Anthropic ne fait pas confiance au Pentagone, et vous ne devriez pas non plus

Contexte de la situation

Anthropic, le créateur de Claude, se retrouve actuellement dans une bataille juridique complexe avec le Pentagone. Ce dernier a récemment classé Anthropic comme un risque pour la chaîne d'approvisionnement, ce qui a poussé la société à intenter un procès, arguant que le gouvernement a violé ses droits en vertu du Premier et du Cinquième Amendement en cherchant à détruire la valeur économique d'une des entreprises privées à la croissance la plus rapide au monde.

Surveillance et méfiance

Il est crucial de se pencher sur un aspect fondamental de cette situation : la manière dont le gouvernement des États-Unis effectue la surveillance, l'autorité légale qui permet cette surveillance, et pourquoi Anthropic est méfiant à l'égard des promesses du gouvernement concernant l'utilisation de l'IA pour accroître la surveillance.

Invité et expertise

Mon invité aujourd'hui est Mike Masnick, fondateur et PDG de Techdirt, un site de politique technologique réputé.
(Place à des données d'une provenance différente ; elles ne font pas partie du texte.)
(* ===== verification/SnapshotDestroy.v ===== *)
(** Removing a snapshot: [sn_destroy] takes the earliest snapshot off the
    chain and its whole tree off the disk, and leaves everything else. *)

From S2P Require Import Prelude Posix PosixSpec PosixPath Types Util UtilTheorems Mflock UtilLocking.
From S2P Require Import Layout Tree Snapshot SnapshotTheorems.

(** ** Names of snapshots *)

(** A name that the listing of [/snapshots] shows. *)
Definition shown (id : string) : Prop := sn_filter_name id = 1.

Lemma hid_not_shown x : ~ shown (x +:+ EXT_HID).
Proof.
  unfold shown, sn_filter_name. rewrite strlen_app. change (strlen EXT_HID) with EXT_LEN.
  pose proof (strlen_nonneg x). destruct (Z.ltb_spec (strlen x + EXT_LEN) EXT_LEN); [lia |].
  case_match; [done |]. replace (strlen x + EXT_LEN - EXT_LEN) with (strlen x) by lia.
  unfold strlen. rewrite Nat2Z.id, str_from_app. done.
Qed.

Section Names.
Context (R : path) (HR : Forall comp_ok R).

Lemma sn_root_ok id : comp_ok id -> Forall comp_ok (sn_root R id).
Proof using HR. intros H. apply Forall_app. split; [done |]. repeat constructor; try apply H; by vm_compute. Qed.

Lemma hid_name_ok id : comp_ok id -> Forall comp_ok (hid_name R id).
Proof using HR.
  intros H. apply Forall_app. split; [done |]. constructor; [by vm_compute |]. constructor; [by apply comp_ok_ext | done].
Qed.

Lemma latest_name_ok : Forall comp_ok (latest_name R).
Proof using HR. apply Forall_app. split; [done |]. repeat constructor; by vm_compute. Qed.

Lemma sn_root_inj id id' : sn_root R id = sn_root R id' -> id = id'.
Proof. intros H%app_inv_head. by injection H. Qed.

Lemma hid_name_inj id id' : hid_name R id = hid_name R id' -> id = id'.
Proof. intros H%app_inv_head. injection H. apply ext_inj. Qed.

Lemma hid_name_latest id : id <> "" -> hid_name R id <> latest_name R.
Proof. intros Hid H%app_inv_head. injection H. intros E. apply Hid. by apply (ext_inj id "" EXT_HID). Qed.

Lemma entry_split (a : string) : R ++ ["snapshots"; a] = (R ++ ["snapshots"]) ++ [a].
Proof. by rewrite <-app_assoc. Qed.

(** The entries of [/snapshots] lie beside each other. *)
Lemma beside a b : R ++ ["snapshots"; a] `prefix_of` R ++ ["snapshots"; b] -> a = b.
Proof. intros [r E]. rewrite <-app_assoc in E. apply app_inv_head in E. by injection E. Qed.

Lemma hid_outside id id' : shown id -> ~ sn_root R id `prefix_of` hid_name R id'.
Proof. intros Hs H%beside. subst. by apply hid_not_shown in Hs. Qed.

Lemma latest_outside id : shown id -> ~ sn_root R id `prefix_of` latest_name R.
Proof. intros Hs H%beside. subst. by apply (hid_not_shown "") in Hs. Qed.
End Names.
Mike a écrit sur les abus gouvernementaux, la vie privée à l'ère numérique et d'autres sujets connexes pendant des décennies. Il est un expert sur la manière dont Internet et l'État de surveillance ont évolué de manière interconnectée.

Interprétations légales

Il existe une différence entre ce que la loi dit que le gouvernement peut faire en matière de surveillance et ce que le gouvernement souhaite réellement faire. De plus, il y a souvent un écart entre ce que le gouvernement prétend que la loi lui permet de faire et ce que toute personne ordinaire, lisant la loi, pourrait en déduire.
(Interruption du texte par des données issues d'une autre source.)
(* ===== verification/Mfd.v ===== *)
(** [mfd.c]: the file handles of ESFS.

    A main handle carries the descriptors of the map and dat files of the
    latest snapshot ([mfd_open_sn] opens or creates them, [mfd_validate]
    renews them after a new snapshot); a handle inside a snapshot carries
    the steps from the main space to that snapshot ([mfd_get_sn_steps]).
    A C function that fills in [*mfd] returns the handle next to its return
    value. *)

From S2P Require Import Prelude Posix Types Util Mflock UtilLocking Snapshot.

(** 0: internal, 1: show, 2: show without the extension. *)
Definition mfd_filter_name (name : string) : Z :=
  let plen := strlen name in
  if plen <=? EXT_LEN then 1
  else
    let ext := str_from (Z.to_nat (plen - EXT_LEN)) name in
    if String.eqb ext EXT_DAT then 0
    else if String.eqb ext EXT_MAP then 2
    else 1.

Definition mfd_save_mapheader (mfd : mfd_t) : M Z :=
  if mapfd mfd <? 0 then mret 0
  else
    r ← sys (sys_pwrite (mapfd mfd) (enc_header (mapheader mfd)) 0);
    mret match r with
         | Err e => - e
         | Ok ret => if negb (ret =? MAPHEADER_S) then - EIO else 0
         end.

(** The return value and the header; a short read overwrites the start of
    the image in memory only. *)
Definition mfd_load_mapheader (maphead : mapheader_t) (fd : Z) : M (Z * mapheader_t) :=
  r ← sys (sys_pread fd MAPHEADER_S 0);
  mret match r with
       | Err e => (- e, maphead)
       | Ok d =>
           let h := dec_header (d ++ zdrop (zlen d) (enc_header maphead)) in
           if negb (zlen d =? MAPHEADER_S) then (- EIO, h)
           else if negb (mh_version h =? ESFS_VERSION) || negb (bool_decide (mh_signature h = ESFS_SIGNATURE))
           then (- EFAULT, h)
           else (0, h)
       end.

(** [MFD_OPEN_DAT_FILE]: [waserror] and the handle. *)
Definition mfd_open_dat (vpath : string) (mfd : mfd_t) : M (Z * mfd_t) :=
  let maphead := mapheader mfd in
  if mh_exists maphead =? 0 then mret (0, set_datfd MFD_FD_ENOENT mfd)
  else if st_size (mh_fstat maphead) =? 0 then mret (0, set_datfd MFD_FD_ZLEN mfd)
  else
    fsdata ← get_fs;
    match get_dat_prefix_path vpath (sn_lat_dir fsdata) (sn_lat_dir_len fsdata) with
    | Err _ => mret (ENAMETOOLONG, mfd)
    | Ok fdat =>
        o ← sys (sys_open fdat (Z.lor (Z.lor (Z.lor O_WRONLY O_CREAT) O_APPEND) O_NOATIME) S_IRWXU);
        mret match o with
             | Err e => (e, mfd)
             | Ok fd_dat => (0, set_datfd fd_dat mfd)
             end
    end.

Section WithLocks.
Context (lock_ unlock_ : Z -> M Z).

(** Part [B] of [mfd_open_sn]: the map file exists and is open as [fd].
    [waserror], [mylock] and the handle. *)
Definition mfd_open_existing (vpath : string) (fd mylock : Z) (mfd : mfd_t) : M (Z * Z * mfd_t) :=
  '(ret, h) ← mfd_load_mapheader (mapheader mfd) fd;
  let mfd := set_mapheader h (set_mapfd fd mfd) in
  if negb (ret =? 0) then mret (- ret, mylock, mfd)
  else
    ret ← unlock_ mylock;
    if negb (ret =? 0) then mret (- ret, mylock, mfd)
    else
      '(waserror, mfd) ← mfd_open_dat vpath mfd;
      mret (waserror, -1, mfd).

(** The header written for a file at the time of its first change: the
    errno, or the header.  When the file does not exist, its [fstat] stays
    what it was in memory. *)
Definition mfd_new_header (fpath : string) (old : mapheader_t) : M (Z * mapheader_t) :=
  st ← sys (sys_lstat fpath);
  mret match st with
       | Ok fs => (0, MapHeader ESFS_VERSION 1 fs ESFS_SIGNATURE)
       | Err e =>
           if e =? ENOENT then (0, MapHeader ESFS_VERSION 0 (mh_fstat old) ESFS_SIGNATURE)
           else (e, MapHeader ESFS_VERSION 1 (mh_fstat old) ESFS_SIGNATURE)
       end.

(** Part [C] of [mfd_open_sn]: the map file has just been created as [fd]. *)
Definition mfd_open_new (vpath fpath : string) (fd mylock : Z) (mfd : mfd_t) : M (Z * Z * mfd_t) :=
  '(e, h) ← mfd_new_header fpath (mapheader mfd);
  let mfd := set_mapheader h (set_mapfd fd mfd) in
  if negb (e =? 0) then mret (e, mylock, mfd)
  else if S_ISDIR (st_mode (mh_fstat h)) then mret (EISDIR, mylock, mfd)
  else
    ret ← mfd_save_mapheader mfd;
    if negb (ret =? 0) then mret (- ret, mylock, mfd)
    else
      ret ← unlock_ mylock;
      if negb (ret =? 0) then mret (- ret, mylock, mfd)
      else
        '(waserror, mfd) ← mfd_open_dat vpath mfd;
        mret (waserror, -1, mfd).

(** Part [A] of [mfd_open_sn], with the lock held. *)
Definition mfd_open_locked (vpath fpath fmap : string) (mylock : Z) (mfd : mfd_t) : M (Z * Z * mfd_t) :=
  o ← sys (sys_open fmap (Z.lor (Z.lor (Z.lor O_RDWR O_CREAT) O_EXCL) O_NOATIME) S_IRWXU);
  match o with
  | Err e =>
      if negb (e =? EEXIST) then mret (e, mylock, mfd)
      else
        o ← sys (sys_open fmap O_RDWR 0);
        match o with
        | Err e => mret (e, mylock, mfd)
        | Ok fd =>
            '(waserror, mylock, mfd) ← mfd_open_existing vpath fd mylock mfd;
            _ ← (if negb (waserror =? 0) then _ ← sys (sys_close fd); mret tt else mret tt);
            mret (waserror, mylock, mfd)
        end
  | Ok fd =>
      '(waserror, mylock, mfd) ← mfd_open_new vpath fpath fd mylock mfd;
      _ ← (if negb (waserror =? 0) then
             _ ← sys (sys_close fd);
             if 0 <=? mylock then _ ← sys (sys_unlink fmap); mret tt else mret tt
           else mret tt);
      mret (waserror, mylock, mfd)
  end.

(** Opens, creating them if necessary, the map and dat files of a file of
    the main space in the latest snapshot. *)
Definition mfd_open_sn (mfd : mfd_t) (vpath : string) (fpath_in : option string) : M (Z * mfd_t) :=
  fsdata ← get_fs;
  match (match fpath_in with None => map_path vpath fsdata | Some p => Ok p end) with
  | Err _ => mret (- ENAMETOOLONG, mfd)
  | Ok fpath_use =>
      let mfd := set_vpath vpath (set_cache 0 (set_locklabel (string2locklabel fpath_use)
                   (set_is_main mfd_main (set_mfd_sn_number (sn_number fsdata) mfd)))) in
      if sn_is_any fsdata =? 0 then mret (0, set_datfd MFD_FD_NOSN (set_mapfd MFD_FD_NOSN mfd))
      else
        match get_map_prefix_path vpath (sn_lat_dir fsdata) (sn_lat_dir_len fsdata) with
        | Err _ => mret (- ENAMETOOLONG, mfd)
        | Ok fmap =>
            '(ret, _) ← mkpath fmap S_IRWXU;
            if ret <? 0 then mret (ret, mfd)
            else
              mylock ← lock_ (locklabel mfd);
              if mylock <? 0 then mret (mylock, mfd)
              else
                '(waserror, mylock, mfd) ← mfd_open_locked vpath fpath_use fmap mylock mfd;
                if 0 <=? mylock then
                  ret ← unlock_ mylock;
                  mret (- (if negb (ret =? 0) then - ret else waserror), mfd)
                else mret (- waserror, mfd)
        end
  end.

Definition mfd_open_sn_rdonly (mfd : mfd_t) : mfd_t :=
  set_is_main mfd_main (set_datfd MFD_FD_RDONLY (set_mapfd MFD_FD_RDONLY mfd)).

(** Closes a descriptor unless it is negative; the errno or [waserror]. *)
Definition close_if_open (fd waserror : Z) : M Z :=
  if 0 <=? fd then
    r ← sys (sys_close fd); mret match r with Err e => e | Ok _ => waserror end
  else mret waserror.

Definition mfd_close_sn (mfd : mfd_t) : M Z :=
  waserror ← close_if_open (datfd mfd) 0;
  waserror ← close_if_open (mapfd mfd) waserror;
  mret (- waserror).

(** Initialises the map and dat files and closes them; [mymfd] is on the stack, uninitialised. *)
Definition mfd_init_sn (vpath fpath : string) : M Z :=
  w ← st_get;
  '(ret, mymfd) ← mfd_open_sn (w_junk_mfd w) vpath (Some fpath);
  if ret =? 0 then mfd_close_sn mymfd else mret ret.

Definition mfd_validate (mfd : mfd_t) : M (Z * mfd_t) :=
  fsdata ← get_fs;
  if sn_number fsdata =? mfd_sn_number mfd then mret (0, mfd)
  else if mapfd mfd =? MFD_FD_RDONLY then mret (0, mfd)
  else
    ret ← mfd_close_sn mfd;
    if negb (ret =? 0) then mret (ret, mfd)
    else
      '(ret, mfd) ← mfd_open_sn mfd (vpath mfd) None;
      if negb (ret =? 0) then mret (ret, mfd)
      else mret (0, set_mfd_sn_number (sn_number fsdata) mfd).

Definition mfd_in_sn_validate (mfd : mfd_t) : M Z :=
  fsdata ← get_fs;
  mret (if sn_number fsdata =? mfd_sn_number mfd then 0 else - EREMCHG).

End WithLocks.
Mike explique en détail que nous ne pouvons pas — et ne devrions pas — faire confiance au gouvernement américain en ce qui concerne la surveillance. Il y a trop d'historique d'avocats gouvernementaux tordant les interprétations de mots simples comme « cible » pour élargir la surveillance de manière complexe, souvent seulement préoccupante dans les cercles juridiques, et qui ne refait surface que lors de grandes controverses, comme les révélations majeures de la NSA par le lanceur d'alerte Ed Snowden il y a plus d'une décennie.

Débat public

Le débat autour d'Anthropic est très bruyant et public, se déroulant en temps réel sur Internet, dans des articles de blog et des discours sur X. Il y a des aspects positifs et négatifs à cela, mais pour comprendre l'ensemble, il est essentiel de connaître l'histoire.

Mike et moi avons pour objectif d'expliquer que, quelles que soient vos opinions sur l'IA et le gouvernement, cet épisode met en lumière que les deux parties ont laissé l'État de surveillance se développer au fil du temps. Nous sommes maintenant à l'aube de la plus grande expansion de l'IA.

Discussion sur la surveillance de masse

Je souhaite me concentrer sur l'un des deux lignes rouges qu'Anthropic a clairement établies : la surveillance de masse. Il existe beaucoup de lois et d'une histoire controversée à ce sujet, notamment en raison des controverses entourant Edward Snowden.

Le National Security Agency (NSA), qui fait partie du Département de la Défense, a redéfini de nombreux termes pour justifier la surveillance. Au fil du temps, après le 9/11, les États-Unis ont adopté le Patriot Act, qui a permis au gouvernement d'engager des activités de surveillance, initialement pour se protéger contre les menaces terroristes.

Limitations et abus

Bien que certaines limites aient été mises en place, la cour FISA, qui est censée examiner les activités de la communauté du renseignement, a traditionnellement été un tribunal unilatéral. De plus, l'Executive Order 12333 de Ronald Reagan a établi des règles pour la collecte de renseignements, mais a également permis à la NSA de surveiller les communications étrangères, y compris celles qui traversent les États-Unis.

La NSA a ainsi pu conserver des informations sur des personnes américaines, même si ces données n'étaient pas censées être collectées à l'origine. Les promesses de la NSA concernant la protection des données des citoyens américains se sont souvent révélées être des promesses creuses, alimentant la méfiance envers le gouvernement.